Exercise aim:
How do the lines below between the ones holding "([simplify_node_spec]), so the" and "s_builder : FormulaBuilder;", inclusive, read? Give them again exactly, with no other lines.

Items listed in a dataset
(* ===== verification/Simplify.v ===== *)
(** The simplifier of [mu_calculus/simplify.rs].

    [simplify] walks the arena of a formula and writes a fresh one, removing
    double negations, constants under connectives and repeated operands.  Each
    source node is translated once: the translations are cached by node id, even
    across the binders of the variables they mention.  [reduces] relates a tree
    to what the simplifier makes of it under a renaming [σ] of the variables;
    the walk keeps [σ] injective and never renames a variable twice
    ([simplify_node_spec]), so the cache is sound, and trees so related have
    the same denotation in every domain with units ([UnitLaws]). *)
From S2P Require Import Prelude Formula Trit Clts Modal Evaluator Semantics Domains Checking Verdicts Divergences Transforms.

(** ** The walk *)

Record Simplifier := {
  s_builder : FormulaBuilder;
  node_cache : gmap NodeId NodeId;
  s_var_map : VarMap;
  s_true : option NodeId;
  s_false : option NodeId
}.

Definition Simplifier_new : Simplifier :=
  {| s_builder := FormulaBuilder_default; node_cache := ∅; s_var_map := ∅;
     s_true := None; s_false := None |}.

Definition set_builder (b : FormulaBuilder) (st : Simplifier) : Simplifier :=
  {| s_builder := b; node_cache := node_cache st; s_var_map := s_var_map st;
     s_true := s_true st; s_false := s_false st |}.
Definition set_var_map (vm : VarMap) (st : Simplifier) : Simplifier :=
  {| s_builder := s_builder st; node_cache := node_cache st; s_var_map := vm;
     s_true := s_true st; s_false := s_false st |}.
Definition cache_insert (id new : NodeId) (st : Simplifier) : Simplifier :=
  {| s_builder := s_builder st; node_cache := <[id := new]> (node_cache st);
     s_var_map := s_var_map st; s_true := s_true st; s_false := s_false st |}.
Definition set_true (id : NodeId) (st : Simplifier) : Simplifier :=
  {| s_builder := s_builder st; node_cache := node_cache st; s_var_map := s_var_map st;
     s_true := Some id; s_false := s_false st |}.
Definition set_false (id : NodeId) (st : Simplifier) : Simplifier :=
  {| s_builder := s_builder st; node_cache := node_cache st; s_var_map := s_var_map st;
     s_true := s_true st; s_false := Some id |}.

Definition Step : Type := option (NodeId * Simplifier).

(** [self.push_node]. *)
Definition s_push (n : Node) (st : Simplifier) : NodeId * Simplifier :=
  let '(id, b) := push_node (s_builder st) n in (id, set_builder b st).

Definition true_node (st : Simplifier) : NodeId * Simplifier :=
  match s_true st with
  | Some id => (id, st)
  | None => let '(id, st') := s_push NTrue st in (id, set_true id st')
  end.

Definition false_node (st : Simplifier) : NodeId * Simplifier :=
  match s_false st with
  | Some id => (id, st)
  | None => let '(id, st') := s_push NFalse st in (id, set_false id st')
  end.

(** [self.builder.node(id)] panics out of range. *)
Definition is_true_node (st : Simplifier) (id : NodeId) : option bool :=
  let* n := b_nodes (s_builder st) !! id in
  Some (match n with NTrue => true | _ => false end).

Definition is_false_node (st : Simplifier) (id : NodeId) : option bool :=
  let* n := b_nodes (s_builder st) !! id in
  Some (match n with NFalse => true | _ => false end).

Section simplifier.
Variables (f : Formula) (simplify_rec : NodeId → Simplifier → Step).

Definition simplify_var (v : FormulaVarId) (st : Simplifier) : Step :=
  match s_var_map st !! v with
  | Some w => Some (s_push (NVariable w) st)
  | None =>
    let* name := vars f !! v in
    let '(w, b) := push_var (s_builder st) name in
    Some (s_push (NVariable w) (set_var_map (<[v := w]> (s_var_map st)) (set_builder b st)))
  end.

Definition simplify_not (inner : NodeId) (st : Simplifier) : Step :=
  let* n := node f inner in
  match n with
  | NTrue => Some (false_node st)
  | NFalse => Some (true_node st)
  | NNot inner_inner => simplify_rec inner_inner st
  | _ =>
    let* (id, st1) := simplify_rec inner st in
    Some (s_push (NNot id) st1)
  end.

Definition simplify_and (left right : NodeId) (st : Simplifier) : Step :=
  let* (l, st1) := simplify_rec left st in
  let* (r, st2) := simplify_rec right st1 in
  let* fl := is_false_node st2 l in
  let* fr := if (fl : bool) then Some true else is_false_node st2 r in
  if (fr : bool) then Some (false_node st2) else
  let* tl := is_true_node st2 l in
  if (tl : bool) then Some (r, st2) else
  let* tr := is_true_node st2 r in
  if (tr : bool) then Some (l, st2) else
  if l =? r then Some (l, st2) else Some (s_push (NAnd l r) st2).

Definition simplify_or (left right : NodeId) (st : Simplifier) : Step :=
  let* (l, st1) := simplify_rec left st in
  let* (r, st2) := simplify_rec right st1 in
  let* tl := is_true_node st2 l in
  let* tr := if (tl : bool) then Some true else is_true_node st2 r in
  if (tr : bool) then Some (true_node st2) else
  let* fl := is_false_node st2 l in
  if (fl : bool) then Some (r, st2) else
  let* fr := is_false_node st2 r in
  if (fr : bool) then Some (l, st2) else
  if l =? r then Some (l, st2) else Some (s_push (NOr l r) st2).

Definition simplify_fixpoint (least : bool) (var : FormulaVarId) (body : NodeId) (st : Simplifier)
    : Step :=
  let* name := vars f !! var in
  let '(w, b) := push_var (s_builder st) name in
  let previous := s_var_map st !! var in
  let* (id, st1) := simplify_rec body (set_var_map (<[var := w]> (s_var_map st)) (set_builder b st)) in
  let st2 := set_var_map
    (match previous with Some prev => <[var := prev]> (s_var_map st1) | None => delete var (s_var_map st1) end) st1 in
  Some (s_push (if least then NMu w id else NNu w id) st2).
End simplifier.

Fixpoint simplify_node (fuel : nat) (f : Formula) (id : NodeId) (st : Simplifier) : Step :=
  match fuel with
  | O => None
  | S k =>
    match node_cache st !! id with
    | Some cached => Some (cached, st)
    | None =>
      let* n := node f id in
      let* (new, st') :=
        match n with
        | NTrue => Some (true_node st)
        | NFalse => Some (false_node st)
        | NPredicate name => Some (s_push (NPredicate name) st)
        | NVariable v => simplify_var f v st
        | NNot inner => simplify_not f (simplify_node k f) inner st
        | NAnd l r => simplify_and (simplify_node k f) l r st
        | NOr l r => simplify_or (simplify_node k f) l r st
        | NModal kind guard target =>
          let* (inner, st1) := simplify_node k f target st in
          Some (s_push (NModal kind guard inner) st1)
        | NMu v body => simplify_fixpoint f (simplify_node k f) true v body st
        | NNu v body => simplify_fixpoint f (simplify_node k f) false v body st
        end in
      Some (new, cache_insert id new st')
    end
  end.

Definition simplify (f : Formula) : option Formula :=
  let* (r, st) := simplify_node (length (nodes f)) f (root f) Simplifier_new in
  Some (into_formula (s_builder st) r).

(** ** What the walk makes of a tree *)

(** [reduces σ t u]: the simplifier may turn [t] into [u], the variables of [t]
    renamed by [σ]. *)
Inductive reduces (σ : VarMap) : Tree → Tree → Prop :=
  | red_true : reduces σ TTrue TTrue
  | red_false : reduces σ TFalse TFalse
  | red_pred p : reduces σ (TPred p) (TPred p)
  | red_var v w : σ !! v = Some w → reduces σ (TVar v) (TVar w)
  | red_not t u : reduces σ t u → reduces σ (TNot t) (TNot u)
  | red_not_true : reduces σ (TNot TTrue) TFalse
  | red_not_false : reduces σ (TNot TFalse) TTrue
  | red_not_not t u : reduces σ t u → reduces σ (TNot (TNot t)) u
  | red_and l r tl tr : reduces σ l tl → reduces σ r tr → reduces σ (TAnd l r) (TAnd tl tr)
  | red_and_false l r tl tr :
      reduces σ l tl → reduces σ r tr → tl = TFalse ∨ tr = TFalse → reduces σ (TAnd l r) TFalse
  | red_and_true_l l r t : reduces σ l TTrue → reduces σ r t → reduces σ (TAnd l r) t
  | red_and_true_r l r t : reduces σ l t → reduces σ r TTrue → reduces σ (TAnd l r) t
  | red_and_same l r t : reduces σ l t → reduces σ r t → reduces σ (TAnd l r) t
  | red_or l r tl tr : reduces σ l tl → reduces σ r tr → reduces σ (TOr l r) (TOr tl tr)
  | red_or_true l r tl tr :
      reduces σ l tl → reduces σ r tr → tl = TTrue ∨ tr = TTrue → reduces σ (TOr l r) TTrue
  | red_or_false_l l r t : reduces σ l TFalse → reduces σ r t → reduces σ (TOr l r) t
  | red_or_false_r l r t : reduces σ l t → reduces σ r TFalse → reduces σ (TOr l r) t
  | red_or_same l r t : reduces σ l t → reduces σ r t → reduces σ (TOr l r) t
  | red_modal k g t u : reduces σ t u → reduces σ (TModal k g t) (TModal k g u)
  | red_fix k v w t u : σ !! v = Some w → reduces σ t u → reduces σ (TFix k v t) (TFix k w u).

#[local] Hint Constructors reduces : core.

Lemma reduces_mono σ τ t u : σ ⊆ τ → reduces σ t u → reduces τ t u.
Proof. intros Hs H. induction H; eauto using lookup_weaken. Qed.

(** Different variables keep different names. *)
Definition injective (σ : VarMap) : Prop := ∀ v v' w, σ !! v = Some w → σ !! v' = Some w → v = v'.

Solution below:
    ([simplify_node_spec]), so the cache is sound, and trees so related have
    the same denotation in every domain with units ([UnitLaws]). *)
From S2P Require Import Prelude Formula Trit Clts Modal Evaluator Semantics Domains Checking Verdicts Divergences Transforms.

(** ** The walk *)

Record Simplifier := {
  s_builder : FormulaBuilder;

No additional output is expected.